Facial paralysis is not uncommon in clinical practice, and most cases can be cured with treatment. For patients with prolonged illness and physical weakness, or those with insufficient qi and blood, the treatment should focus on tonifying qi, nourishing blood, calming wind, and harmonizing collaterals, with a balanced approach of supplementation and drainage. Avoid excessive use of wind-dispelling herbs, as their pungent and drying nature may damage yin. For cases requiring wind-calming and spasm-relieving, Pull Aright Powder can be prescribed based on pattern identification. If misdiagnosed or improperly treated, the facial condition may not fully recover, or secondary symptoms such as facial muscle rigidity and atrophy may occur. Through long-term clinical practice, predecessors observed that facial paralysis is one of the precursors of apoplexy.
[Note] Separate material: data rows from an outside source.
(** * AutoViz-Insight: the data core (dataService.ts, App.tsx, CorrelationHeatmap)

    A shallow embedding of the deterministic core of the application:
    [parseCSV], [calculateCorrelations] / [calculatePearson], [queryData]
    (services/dataService.ts), [sanitizeAnalysisResult] (App.tsx) and the
    decision taken by [CorrelationHeatmap] on the engine's result.

    Modelling conventions.
    - JS strings are sequences of UTF-16 code units; they are modelled as
      Rocq strings whose characters are the code units below 256 (Latin-1).
    - JS numbers are modelled as exact rationals [Q]; NaN is a separate
      value.  IEEE rounding, infinities and overflow are outside the model.
    - Plain JS objects (rows, the [groups] record) are association lists in
      insertion order; [Object.keys] puts canonical array indices first. *)

From Stdlib Require Import ZArith QArith Qround Qabs String Ascii List Bool Lia.
From Stdlib Require Import Permutation Sorted Lqa.
From Stdlib Require Import Numbers.DecimalString.
Import ListNotations.
Open Scope bool_scope.

(* ------------------------------------------------------------------ *)
(** ** Characters and strings *)

Module JsString.

Definition dquote : ascii := "034"%char.
Definition comma : ascii := ","%char.
Definition lf : ascii := "010"%char.
Definition cr : ascii := "013"%char.

(** WhiteSpace and LineTerminator code points below 256: TAB, LF, VT, FF,
    CR, SPACE, NBSP.  Used by [String.prototype.trim] and by [Number]. *)
Definition is_js_space (c : ascii) : bool :=
  let n := nat_of_ascii c in
  (n =? 9)%nat || (n =? 10)%nat || (n =? 11)%nat || (n =? 12)%nat
  || (n =? 13)%nat || (n =? 32)%nat || (n =? 160)%nat.

Fixpoint drop_space (l : list ascii) : list ascii :=
  match l with
  | c :: r => if is_js_space c then drop_space r else l
  | [] => []
  end.

(** [s.trim()] *)
Definition trim (s : string) : string :=
  string_of_list_ascii
    (rev (drop_space (rev (drop_space (list_ascii_of_string s))))).

(** [toLowerCase] on Latin-1: A-Z and U+00C0..U+00DE except U+00D7. *)
Definition lower_char (c : ascii) : ascii :=
  let n := nat_of_ascii c in
  if ((65 <=? n) && (n <=? 90))%nat
     || ((192 <=? n) && (n <=? 222) && negb (n =? 215))%nat
  then ascii_of_nat (n + 32) else c.

Fixpoint toLowerCase (s : string) : string :=
  match s with
  | EmptyString => EmptyString
  | String c r => String (lower_char c) (toLowerCase r)
  end.

(** [s.split(sep)] for a one-character separator. *)
Fixpoint split_char (sep : ascii) (s : string) : list string :=
  match s with
  | EmptyString => [EmptyString]
  | String c r =>
      let rest := split_char sep r in
      if Ascii.eqb c sep then EmptyString :: rest
      else match rest with
           | h :: t => String c h :: t
           | [] => [String c EmptyString]
           end
  end.

Definition cons_head (c : ascii) (l : list string) : list string :=
  match l with
  | h :: t => String c h :: t
  | [] => [String c EmptyString]
  end.

(** [s.split(/\r\n|\n/)] *)
Fixpoint split_lines (s : string) : list string :=
  match s with
  | EmptyString => [EmptyString]
  | String c r =>
      if Ascii.eqb c lf then EmptyString :: split_lines r
      else if Ascii.eqb c cr then
        match r with
        | String c2 r2 =>
            if Ascii.eqb c2 lf then EmptyString :: split_lines r2
            else cons_head c (split_lines r)
        | EmptyString => [String c EmptyString]
        end
      else cons_head c (split_lines r)
  end.

(** [s.replace(/^"|"$/g, '')]: a leading and a trailing double quote are
    removed independently (a lone quote is removed once). *)
Definition strip_quotes (s : string) : string :=
  let l := list_ascii_of_string s in
  let l1 := match l with
            | c :: r => if Ascii.eqb c dquote then r else l
            | [] => []
            end in
  let r1 := match rev l1 with
            | c :: r => if Ascii.eqb c dquote then r else rev l1
            | [] => []
            end in
  string_of_list_ascii (rev r1).

Fixpoint starts_with (p s : string) : bool :=
  match p, s with
  | EmptyString, _ => true
  | String a p', String b s' => Ascii.eqb a b && starts_with p' s'
  | _, _ => false
  end.

(** [s.includes(p)] *)
Fixpoint includes (s p : string) : bool :=
  starts_with p s ||
  match s with
  | EmptyString => false
  | String _ s' => includes s' p
  end.

(** Code-unit lexicographic order of JS strings: [a < b]. *)
Fixpoint str_lt (a b : string) : bool :=
  match a, b with
  | EmptyString, String _ _ => true
  | String x a', String y b' =>
      if (nat_of_ascii x <? nat_of_ascii y)%nat then true
      else if Ascii.eqb x y then str_lt a' b' else false
  | _, _ => false
  end.

End JsString.

(* ------------------------------------------------------------------ *)
(** ** JS numbers: [Number(string)] and [String(number)] *)

Module JsNumber.
Import JsString.
Local Open Scope string_scope.

Definition digit_val (base : Z) (c : ascii) : option Z :=
  let n := Z.of_nat (nat_of_ascii c) in
  let v := if ((48 <=? n) && (n <=? 57))%Z then Some (n - 48)%Z
           else if ((97 <=? n) && (n <=? 102))%Z then Some (n - 87)%Z
           else if ((65 <=? n) && (n <=? 70))%Z then Some (n - 55)%Z
           else None in
  match v with
  | Some d => if (d <? base)%Z then Some d else None
  | None => None
  end.

(** The longest prefix of digits in [base]: (value, digit count, rest). *)
Fixpoint take_digits (base : Z) (acc : Z) (cnt : nat) (l : list ascii)
  : Z * nat * list ascii :=
  match l with
  | c :: r =>
      match digit_val base c with
      | Some d => take_digits base (acc * base + d)%Z (S cnt) r
      | None => (acc, cnt, l)
      end
  | [] => (acc, cnt, [])
  end.

(** NonDecimalIntegerLiteral after its [0x]/[0o]/[0b] prefix. *)
Definition parse_radix (base : Z) (l : list ascii) : option Q :=
  match take_digits base 0 0 l with
  | (v, S _, []) => Some (inject_Z v)
  | _ => None
  end.

Definition parse_exponent (l : list ascii) : option Z :=
  match l with
  | [] => Some 0%Z
  | e :: r =>
      if Ascii.eqb e "e"%char || Ascii.eqb e "E"%char then
        let '(sg, r') := match r with
                         | s :: r'' => if Ascii.eqb s "-"%char then (-1, r'')%Z
                                       else if Ascii.eqb s "+"%char then (1, r'')%Z
                                       else (1%Z, r)
                         | [] => (1%Z, r)
                         end in
        match take_digits 10 0 0 r' with
        | (v, S _, []) => Some (sg * v)%Z
        | _ => None
        end
      else None
  end.

(** StrUnsignedDecimalLiteral without [Infinity]:
    digits [. digits] [exponent], with at least one digit. *)
Definition parse_unsigned_decimal (l : list ascii) : option Q :=
  let '(ip, ni, r1) := take_digits 10 0 0 l in
  let '(mant, nf, r2) :=
    match r1 with
    | c :: r => if Ascii.eqb c "."%char then take_digits 10 ip 0 r
                else (ip, O, r1)
    | [] => (ip, O, r1)
    end in
  match (ni + nf)%nat with
  | O => None
  | _ => match parse_exponent r2 with
         | Some e => Some (inject_Z mant * Qpower 10 (e - Z.of_nat nf))
         | None => None
         end
  end.

(** [Number(s)] for a string: [Some q] for a number, [None] for NaN.
    StringToNumber trims white space, reads the empty string as 0 and
    accepts hexadecimal, octal and binary integer literals and signed
    decimal literals.  The literal [Infinity] denotes an IEEE infinity,
    which has no rational value: it falls outside this model and reads as
    [None]; so do NaN-free magnitudes that overflow a double. *)
Definition js_Number (s : string) : option Q :=
  match list_ascii_of_string (trim s) with
  | [] => Some 0
  | "0"%char :: x :: r =>
      if Ascii.eqb x "x"%char || Ascii.eqb x "X"%char then parse_radix 16 r
      else if Ascii.eqb x "o"%char || Ascii.eqb x "O"%char then parse_radix 8 r
      else if Ascii.eqb x "b"%char || Ascii.eqb x "B"%char then parse_radix 2 r
      else parse_unsigned_decimal ("0"%char :: x :: r)
  | c :: r =>
      if Ascii.eqb c "-"%char then option_map Qopp (parse_unsigned_decimal r)
      else if Ascii.eqb c "+"%char then parse_unsigned_decimal r
      else parse_unsigned_decimal (c :: r)
  end.

(** Decimal digits of a non-negative integer. *)
Definition Z_digits (z : Z) : string := NilEmpty.string_of_int (Z.to_int z).

Definition ndigits (z : Z) : Z := Z.of_nat (String.length (Z_digits z)).

Fixpoint zeros (n : nat) : string :=
  match n with O => EmptyString | S k => String "0"%char (zeros k) end.

Fixpoint strip_zeros (fuel : nat) (s : Z) : Z :=
  match fuel with
  | O => s
  | S f => if (s mod 10 =? 0)%Z then strip_zeros f (s / 10)%Z else s
  end.

(** The decimal exponent [n] with [10^(n-1) <= a < 10^n], for [a > 0]. *)
Definition dec_exponent (a : Q) : Z :=
  if Qle_bool 1 a then ndigits (Qfloor a)
  else
    let p := Qnum a in let d := Zpos (Qden a) in
    let m0 := (ndigits d - ndigits p)%Z in
    let m := if (d <=? p * 10 ^ m0)%Z then m0 else (m0 + 1)%Z in
    (1 - m)%Z.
Therefore, actively treating facial paralysis not only alleviates the patient's suffering but also plays a proactive role in preventing the onset of apoplexy.

bubble_chart Documentation

  1. LingshuJingmai Chapter: "The stomach meridian of foot yangming,... is responsible for blood-related diseases,... called wry mouth..."
  2. LingshuJingjin Chapter: "The sinew of foot yangming,... its disease..., sudden deviation of mouth,..."
  3. Zhubing Yuanhou Lun.Various Symptoms of Wind Diseases: "When wind evil enters the meridians of foot yangming and hand yangming, encountering cold causes the sinews to tighten and pull the cheek, thus causing deviation of eye and mouth, improper speech, and inability to look straight. Diagnose the pulse, if it is floating and slow, it can be treated."
  4. Jingyue Quanshu.Non-Wind: "All cases of non-wind with wry mouth and eyes have distinctions of cold and heat. In the meridians it is said: 'The sinew of foot yangming pulls the supraclavicular fossa and cheek, sudden deviation of mouth, in acute cases the eyes do not close, heat causes the sinews to relax, the eyes do not open. The cheek sinew, if cold, tightens, pulling the cheek and moving the mouth. If hot, the sinew relaxes and cannot contract, hence the deviation.' This meridian speaks of the relaxation and tightening of sinews in terms of the disease's cold and heat. However, if the blood and qi are not deficient, then even heat may not necessarily cause relaxation, nor cold necessarily cause tightening, and it is also generally known from the decline of blood and qi."
  5. Yilin Gaicuo.Discussion on Wry Mouth and Eyes: "Some say: half-body paralysis, since there is no wind, how can there be wry mouth and eyes? I say: The ancients established the name 'wry' because they were not careful in clinical observation. Wry mouth and eyes are not truly wry. It is because the half of the face affected by disease has no qi, and without qi, the half of the face shrinks. One eye lacks the strength to open fully, the corner of the eye pulls down, the mouth on one side lacks the strength to open, the corner of the mouth pulls up, and the upper and lower parts come together, appearing at first glance to be wry, but in fact, it is not a true left-right wryness..." "It is also said: Is wry mouth and eyes entirely due to half of the face lacking qi? I say: The previous discussion refers to cases accompanied by half-body paralysis. If a strong fat person with qi deficiency, without half-body paralysis, suddenly has wry mouth and eyes, it is a symptom of wind evil obstructing the meridians. When the meridians are obstructed by wind evil, qi will not rise. If qi does not reach the head and face, it can also cause wry mouth and eyes. Using a formula to unblock the meridians and disperse wind, one dose can cure, and it is not something that a formula for half-body paralysis can achieve."